Запив последний кусок довольно жидким пивом, которое гномы обычно пьют за завтраком, Эрагон поднял глаза и вдруг увидел, что в зал входит Орик в сопровождении эскорта из десяти воинов, которые тут же расселись так, чтобы иметь возможность наблюдать за обоими входами. Орик подсел к Эрагону с усталым вздохом опустившись на каменную скамью, и, поставив локти на стол, потер лицо ладонями. Он явно был чем-то удручен, и Эрагон машинально пробормотал несколько заклинаний, защищавших от подслушивания.

— Ну что, опять неудача? — спросил он Орика.

— Нет-нет, пока все идет хорошо.
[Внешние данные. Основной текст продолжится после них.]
(** The parsed product ids of an order input, before and after
    de-duplication. *)
Definition parsed_ids (input : OrderInput.t) : list Z :=
  (CreateOrder.parse_product_ids (OrderInput.product_ids input) [] []).1.

Definition distinct_ids (input : OrderInput.t) : list Z :=
  Py.fromkeys (parsed_ids input).

(** The products that the distinct ids resolve to. *)
Definition resolved (db : Store.t) (input : OrderInput.t)
  : list Product.t :=
  Store.products_in db (distinct_ids input).

(** The validation sequence (a)-(f) of order creation, each check
    contributing its own errors. *)
Definition customer_id_errors (input : OrderInput.t) : list string :=
  match Py.int (Some (OrderInput.customer_id input)) with
  | Some _ => []
  | None => ["Invalid customer ID."]
  end.

Definition product_id_errors (input : OrderInput.t) : list string :=
  (fun raw_id => "Invalid product ID: " +:+ Py.fmt raw_id) <$>
    filter (fun raw_id => Py.int raw_id = None)
      (OrderInput.product_ids input).

Definition no_product_errors (input : OrderInput.t) : list string :=
  match distinct_ids input with
  | [] => ["At least one product must be provided."]
  | _ :: _ => []
  end.

Definition customer_errors (db : Store.t) (input : OrderInput.t)
  : list string :=
  match Py.int (Some (OrderInput.customer_id input)) with
  | Some pk =>
      match Store.get_customer db pk with
      | Some _ => []
      | None => ["Customer not found."]
      end
  | None => []
  end.

(** The ids that do not resolve, in increasing order. *)
Definition missing (db : Store.t) (input : OrderInput.t) : list Z :=
  CreateOrder.missing_product_ids (distinct_ids input) (resolved db input).

Definition missing_errors (db : Store.t) (input : OrderInput.t)
  : list string :=
  match missing db input with
  | [] => []
  | ids => ["Invalid product ID(s): " +:+ Py.join ", " (Py.str <$> ids)]
  end.

Definition order_checks (db : Store.t) (input : OrderInput.t)
  : list string :=
  customer_id_errors input ++ product_id_errors input ++
  no_product_errors input ++ customer_errors db input ++
  missing_errors db input.

(** The value of a decimal counted in units of [10 ^ e]; exact when [e]
    is at most the exponent of the decimal. *)
Definition units (e : Z) (d : Decimal.t) : Z :=
  Decimal.coef d * 10 ^ (Decimal.exp d - e).

(** The sum of the values of the decimals, in units of [10 ^ e]. *)
Definition sum_units (e : Z) (ds : list Decimal.t) : Z :=
  foldr Z.add 0 (units e <$> ds).

(** [q] cents is [n] units of [10 ^ e], with [e ≤ -2], rounded half up
    to two decimals: [q] has the sign of [n], and its magnitude is the
    whole number of cents nearest to the magnitude of [n], a tie going to
    the larger one. *)
Definition half_up_cents (e n q : Z) : Prop :=
  let cent := 10 ^ (-2 - e) in
  0 ≤ q * n ∧
  2 * Z.abs q * cent - cent ≤ 2 * Z.abs n < 2 * Z.abs q * cent + cent.

(** Integrity of the tables that order creation relies on: product keys
    are unique and every link row belongs to a stored order. *)
Definition consistent (db : Store.t) : Prop :=
  NoDup (Product.id <$> Store.products db) ∧
  ∀ link, link ∈ Store.order_products db →
          link.1 ∈ Order.id <$> Store.orders db.

(** The emails queued by the rows before row [j]. *)
Definition seen_before (db : Store.t) (input : list CustomerInput.t)
    (j : nat) : gset string :=
  BulkCreateCustomers.seen_emails
    (BulkCreateCustomers.loop (BulkCreateCustomers.existing_emails db) 0
       (take j input) BulkCreateCustomers.init).

(** The errors of row [j], judged after the rows before it. *)
Definition row_verdict (db : Store.t) (input : list CustomerInput.t)
    (j : nat) (payload : CustomerInput.t) : list string :=
  BulkCreateCustomers.row_errors (BulkCreateCustomers.existing_emails db)
    (seen_before db input j) payload.

(** The error string of a row that fails, nothing otherwise: the word
    [Entry], the position of the row counted from 1, a colon, and the
    messages of the row joined by semicolons. [j] counts from 0. *)
Definition row_error (db : Store.t) (input : list CustomerInput.t)
    (j : nat) (payload : CustomerInput.t) : option string :=
  match row_verdict db input j payload with
  | [] => None
  | errs =>
      Some ("Entry " +:+ Py.str (Z.of_nat (j + 1)) +:+ ": " +:+
              Py.join "; " errs)
  end.

(** The unsaved customer of a row that passes; nothing otherwise. *)
Definition row_customer (db : Store.t) (input : list CustomerInput.t)
    (j : nat) (payload : CustomerInput.t) : option Customer.t :=
  match row_verdict db input j payload with
  | [] =>
      Some (Customer.mk None
              (BulkCreateCustomers.name_of payload)
              (BulkCreateCustomers.email_of payload)
              (BulkCreateCustomers.phone_of payload))
  | _ :: _ => None
  end.

(** [c] is the saved form of the unsaved instance [u]. *)
Definition saved_from (c u : Customer.t) : Prop :=
  is_Some (Customer.id c) ∧ Customer.name c = Customer.name u ∧
  Customer.email c = Customer.email u ∧ Customer.phone c = Customer.phone u.

(** What the loop maintains: the seen emails are those of the queued
    customers, and a queued email is non-empty and not already stored. *)
Definition loop_inv (ex : gset string) (a : BulkCreateCustomers.acc)
  : Prop :=
  (∀ e, e ∈ BulkCreateCustomers.seen_emails a ↔
        e ∈ Customer.email <$> BulkCreateCustomers.pending a) ∧
  (∀ e, e ∈ Customer.email <$> BulkCreateCustomers.pending a →
        (e ∉ ex) ∧ Py.truthy e = true).

(** The duplicate-within-request rule as the specification words it: a
    row whose email repeats the email of any earlier row of the batch,
    and is not stored yet, is reported as a duplicate within the
    request. *)
Definition flags_every_repeat (db : Store.t)
    (input : list CustomerInput.t) : Prop :=
  ∀ i j earlier payload,
    (i < j)%nat → input !! i = Some earlier → input !! j = Some payload →
    BulkCreateCustomers.email_of payload =
      BulkCreateCustomers.email_of earlier →
    BulkCreateCustomers.email_of payload ∉
      BulkCreateCustomers.existing_emails db →
    ∃ r db' errs,
      BulkCreateCustomers.mutate db input = Return (r, db') ∧
      BulkCreateCustomers.entry j errs ∈ BulkCreateCustomers.errors r ∧
      "Duplicate email within request." ∈ errs.

(** Every stored email is free of surrounding blanks. *)
Definition emails_trimmed (db : Store.t) : Prop :=
  ∀ c, c ∈ Store.customers db →
       Py.strip (Customer.email c) = Customer.email c.

(** The stores that the four mutations can build from the empty one. *)
Inductive reachable : Store.t → Prop :=
| reachable_empty : reachable Store.empty
| reachable_create_customer db input :
    reachable db → reachable (CreateCustomer.mutate db input).2
| reachable_bulk_create_customers db input r db' :
    reachable db →
    BulkCreateCustomers.mutate db input = Return (r, db') →
    reachable db'
| reachable_create_product db input r db' :
    reachable db →
    CreateProduct.mutate db input = Return (r, db') →
    reachable db'
| reachable_create_order db now input r db' :
    reachable db →
    CreateOrder.mutate db now input = Return (r, db') →
    reachable db'.

End Spec.

(** ** Sample data *)

Definition demo_customer : Customer.t :=
  Customer.mk (Some 1) "Alice" "alice@example.com" "+1234567890".

(** A store with one customer and the products 2 and 3. *)
Definition demo_store : Store.t :=
  Store.mk [demo_customer]
    [Product.mk 2 "Laptop" (Decimal.mk 99999 (-2)) 10;
     Product.mk 3 "Headphones" (Decimal.mk 19950 (-2)) 50]
    [] [].

(** An order for customer 1 with the product ids 2, 2, 3, the order it
    creates at time 0, and the store afterwards. *)
Definition demo_order_input : OrderInput.t :=
  OrderInput.mk "1" [Some "2"; Some "2"; Some "3"] None.

Definition demo_order : Order.t :=
  Order.mk 1 demo_customer (Decimal.mk 119949 (-2)) 0.

Definition demo_store_after : Store.t :=
  Store.mk (Store.customers demo_store) (Store.products demo_store)
    [demo_order] [(1, 2); (1, 3)].

(** A store whose product 2 costs 0.125 and whose product 3 costs 1.00,
    the order that the ids 2, 2, 3 create in it at time 0, and the store
    afterwards: the exact sum 1.125 lies halfway between two cents. *)
Definition half_cent_store : Store.t :=
  Store.mk [demo_customer]
    [Product.mk 2 "Stamp" (Decimal.mk 125 (-3)) 10;
     Product.mk 3 "Pen" (Decimal.mk 100 (-2)) 50]
    [] [].

Definition half_cent_order : Order.t :=
  Order.mk 1 demo_customer (Decimal.mk 113 (-2)) 0.

Definition half_cent_store_after : Store.t :=
  Store.mk (Store.customers half_cent_store)
    (Store.products half_cent_store) [half_cent_order] [(1, 2); (1, 3)].

(** An order for an unknown customer with an unknown product. *)
Definition demo_bad_order_input : OrderInput.t :=
  OrderInput.mk "9" [Some "2"; Some "7"] None.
Просто все эти обсуждения ужасно утомительны.

— Да, я заметил.

— И все мы тоже кое-что заметили — во всяком случае, все заметили, что ты недоволен, — сказал Орик. — Тебе бы надо научиться получше держать себя в руках, Эрагон. По твоему лицу каждый может догадаться, о чем ты думаешь. Вряд ли это полезно. Нам никак нельзя показывать свою слабость перед другими претендентами на престол. Я… — Орик внезапно умолк, потому что к ним, шаркая ногами, подбежал толстенький гном и поставил на стол блюдо с дымящейся едой.

Эрагон сердито на него посмотрел и спросил:

— Но скажи, ты хоть на шаг приблизился к своей цели? Мы хоть чего-нибудь добились в результате всей этой вашей бесконечной болтовни?

Орик торжественно поднял палец, но ответил не сразу, со вкусом пережевывая кусок свежего хлеба.

— Мы многого добились, Аргетлам! Не стоит так мрачно смотреть на естественный ход событий. После того как ты покинул наше собрание, Хавард согласился снизить налог на соль, которую Дургримст Фангхур продает Дургримст Ингеитуму, в обмен на летний доступ к принадлежащему нашему клану туннелю, который ведет к озеру Налсвридмерна, так что они смогут охотиться на красных оленей, которых там в теплые месяцы собирается тьма-тьмущая. Ты бы видел, как Надо скрипел зубами, когда Хавард мое предложение принял!